(** The context stops its own timer, having decided its error. *)
Lemma stopOwn_inv m c c' :
  timeoutInv (m, c) → tc_deadline c' = tc_deadline c → tc_timer c' = tc_timer c → is_Some (tc_err c') →
  (∀ e, tc_err c' = Some e → tc_err c = Some e ∨ e = ESentinel ContextCanceled) →
  timeoutInv (StopTimer (tc_timer c) m, c').
Proof.
  intros [Hm (tm & [Hc Hx Hi Ha Ht Hd] & Hg) Ho He] Hdl Hti [e' He'] Hnew; simpl in *.
  destruct (StopTimer_spec (tc_timer c) m) as (Hn & _ & _). pose proof (StopTimer_own _ _ _ Hc) as Hh. split; simpl.
  - by apply StopTimer_inv.
  - eexists. split; [split; [rewrite Hti; exact Hh|..]; simpl|done]; rewrite ?Hn, ?Hdl; try done. congruence.
  - congruence.
  - rewrite Hn, Hdl. intros e [?%He| ->]%Hnew; tauto.
Qed.

Lemma finish_fields err c :
  tc_deadline (finish err c) = tc_deadline c ∧ tc_timer (finish err c) = tc_timer c ∧ tc_watcher (finish err c) = tc_watcher c ∧
  tc_err (finish err c) = Some (from_option id err (tc_err c)).
Proof. unfold finish. destruct (tc_err c) eqn:E; by rewrite ?E. Qed.

(** A branch of the select has been taken. *)
Lemma leave_inv m c c' tm :
  clockInv m → ownTimer m c tm → tc_deadline c' = tc_deadline c → tc_timer c' = tc_timer c → tc_watcher c' = Leaving → is_Some (tc_err c') →
  (∀ e, tc_err c' = Some e →
     (e = ESentinel ContextDeadlineExceeded ∧ tc_deadline c ≤ mn_now m) ∨ e = ESentinel ContextCanceled ∨ parentErr e) →
  timeoutInv (m, c').
Proof.
  intros Hm [Hc Hx Hi Ha Ht Hd] Hdl Hti Hw [e' He'] He. split; simpl; [done| |congruence|by rewrite Hdl].
  exists tm. split; [split; rewrite ?Hti, ?Hdl; try done|]; congruence.
Qed.

Lemma ctxStep_inv ev s s' :
  (∀ err, ev = CParentDone err → parentErr err) → ctxStep ev s = Some s' → timeoutInv s → timeoutInv s'.
Proof.
  destruct s as [m c]. intros Hp Hs Hinv. pose proof Hinv as [Hm (tm & Hown & Hg) Ho He]. simpl in *. unfold ctxStep in Hs.
  destruct ev as [err| | | |].
  - destruct (tc_watcher c) eqn:Hw; simplify_eq. destruct (finish_fields err c) as (? & ? & _ & Hf).
    eapply leave_inv; try done; simpl. rewrite Hf. intros e [= <-]. destruct (tc_err c) eqn:Ec; simpl; auto.
  - destruct (tc_watcher c) eqn:Hw; [|done..]. destruct (receive (tc_timer c) m) as [[t m']|] eqn:Hr; simplify_eq.
    pose proof (receive_inv _ _ _ _ Hm Hr) as Hm'. apply receive_spec in Hr as (tm0 & rest & Hc0 & Hch & ->).
    destruct Hown as [Hc Hx Hi Ha Ht Hd]. rewrite Hc in Hc0. simplify_eq. rewrite Hch in Ht. specialize (Ht ltac:(done)).
    destruct (finish_fields (ESentinel ContextDeadlineExceeded) c) as (Hfd & Hft & _ & Hf). split; simpl.
    + done.
    + eexists. split; [split; simpl; rewrite ?Hft, ?Hfd; [by rewrite lookup_insert_eq|..]|done]; simpl; done.
    + rewrite Hf. done.
    + rewrite Hf, Hfd. intros e [= <-]. destruct (tc_err c) eqn:Ec; simpl; auto.
  - destruct (tc_watcher c) eqn:Hw; [|done..]. destruct (tc_err c) eqn:Ec; simplify_eq.
    eapply leave_inv; try done; simpl; by rewrite ?Ec.
  - destruct (tc_watcher c) eqn:Hw; [done| |done]. simplify_eq. destruct (tc_err c) as [e|] eqn:Ec; [|by specialize (Ho eq_refl)].
    apply stopOwn_inv; try done; simpl; rewrite ?Ec; eauto.
  - simplify_eq. destruct (finish_fields (ESentinel ContextCanceled) c) as (? & ? & _ & Hf).
    apply stopOwn_inv; try done; rewrite Hf; try done. intros e [= <-]. destruct (tc_err c); simpl; auto.
Qed.

Lemma clockMove_inv s s' : clockMove s s' → timeoutInv s → timeoutInv s'.
Proof.
  intros Hmove Hinv. pose proof Hinv as [Hm (tm & [Hc _ _ _ _ _] & _) _ _]. destruct Hmove as
    [d m m' c Ha|d m c|d m m' i c Hd Ht|i m c Hne|i t m m' c Hne Hr|err s s' Hp Hs|ev s s' Hev Hs]; simpl in *.
  - by eapply advance_inv.
  - apply (timeoutInv_frame m); [done|by apply NewTimer_inv| |]; unfold NewTimer; [|by case_match]. case_match; by apply addTimer_frame.
  - pose proof (NewTicker_inv _ _ _ _ Hm Hd Ht) as Hm'. unfold NewTicker in Ht. destruct (d <=? 0); [done|]. injection Ht as <- _.
    apply (timeoutInv_frame m); [done|done|by eapply (addTimer_frame _ true)|done].
  - apply (timeoutInv_frame m); [done|by apply StopTimer_inv|by apply StopTimer_other|apply StopTimer_spec].
  - pose proof (receive_inv _ _ _ _ Hm Hr). apply receive_spec in Hr as (? & ? & ? & ? & ->).
    apply (timeoutInv_frame m); try done. simpl. by rewrite lookup_insert_ne.
  - eapply ctxStep_inv; try done. naive_solver.
  - eapply ctxStep_inv; try done. intros err ->. by repeat (apply elem_of_cons in Hev as [?|Hev]; [done|]); apply elem_of_nil in Hev.
Qed.

(** Nothing moves the deadline, and the first error stays. *)
Lemma clockMove_keeps s s' : clockMove s s' →
  tc_deadline s'.2 = tc_deadline s.2 ∧ ∀ e, tc_err s.2 = Some e → tc_err s'.2 = Some e.
Proof.
  assert (∀ ev, ctxStep ev s = Some s' → tc_deadline s'.2 = tc_deadline s.2 ∧ ∀ e, tc_err s.2 = Some e → tc_err s'.2 = Some e) as Hctx.
  { intros ev. destruct s as [m c]. unfold ctxStep. intros Hs. repeat case_match; simplify_eq/=; try done;
      match goal with |- context [finish ?err c] => destruct (finish_fields err c) as (-> & _ & _ & ->) end; (split; [done|intros e He; by rewrite He]). }
  destruct 1; simpl; try done; by eapply Hctx.
Qed.

(** A context with a deadline, whatever is done to the clock and in whatever order
    its goroutine, its canceller and its parent come: its deadline is the time of
    its making plus the duration; it is closed with the error of its parent, or as
    cancelled, or as late, and as late only once the clock has reached the deadline;
    its first error stays; when the deadline has come and it is not closed, its
    timer has a tick for the goroutine, when it is closed the goroutine can leave,
    and once the goroutine is gone the clock has no timer of it. *)
Theorem timeout_context d m s :
  clockInv m → rtc clockMove (WithTimeout d m) s →
  tc_deadline s.2 = Add (ManualNow m) d ∧
  (∀ e, tc_err s.2 = Some e →
     ((e = ESentinel ContextDeadlineExceeded ∧ tc_deadline s.2 ≤ ManualNow s.1) ∨ e = ESentinel ContextCanceled ∨ parentErr e) ∧
     ∀ s', rtc clockMove s s' → tc_err s'.2 = Some e) ∧
  (tc_err s.2 = None → tc_deadline s.2 ≤ ManualNow s.1 → is_Some (ctxStep CTimer s)) ∧
  (is_Some (tc_err s.2) → tc_watcher s.2 ≠ Gone → is_Some (ctxStep CDone s) ∨ is_Some (ctxStep CLeave s)) ∧
  (tc_watcher s.2 = Gone → tc_timer s.2 ∉ mn_timers s.1).
Proof.
  intros Hm Hrun. assert (timeoutInv s ∧ tc_deadline s.2 = Add (ManualNow m) d) as [Hinv Hdl].
  { apply (rtc_keeps clockMove (λ s, timeoutInv s ∧ tc_deadline s.2 = Add (ManualNow m) d) (WithTimeout d m)); [|done|].
    - intros s1 s2 Hstep [Hi <-]. split; [by eapply clockMove_inv|]. by apply clockMove_keeps.
    - split; [by apply WithTimeout_inv|]. unfold WithTimeout. by destruct (NewTimer d m). }
  destruct Hinv as [Hc (tm & [Hcell Hx Hi Ha Ht Hd] & Hg) Ho He]. destruct s as [n c]. simpl in *. unfold ManualNow in *. split_and!; [done| | | |].
  - intros e E. split; [by apply He|]. intros s' Hrest. revert E. apply (rtc_keeps clockMove (λ s, tc_err s.2 = Some e) (n, c)); [|done].
    intros s1 s2 Hstep. by apply clockMove_keeps.
  - intros E Hdue. rewrite (Ho E). assert (mt_ch tm ≠ []) as Hne.
    { apply Hd; [|by apply Ho|done]. destruct (mt_stopped tm); [done|]. specialize (Ha eq_refl). lia. }
    unfold receive. rewrite Hcell. destruct (mt_ch tm); [done|]. done.
  - intros [e E] Hng. rewrite E. destruct (tc_watcher c); [by left|by right|done].
  - intros Hgone (tm' & Hcell' & Hs')%(ci_active _ Hc). specialize (Hg Hgone). congruence.
Qed.
End timeouts.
--------------------------------
Problem details: Show me all lines in the records that contain "WithTimeout".

Result of this exercise:
  clockInv m → rtc clockMove (WithTimeout d m) s →
  { apply (rtc_keeps clockMove (λ s, timeoutInv s ∧ tc_deadline s.2 = Add (ManualNow m) d) (WithTimeout d m)); [|done|].
    - split; [by apply WithTimeout_inv|]. unfold WithTimeout. by destruct (NewTimer d m). }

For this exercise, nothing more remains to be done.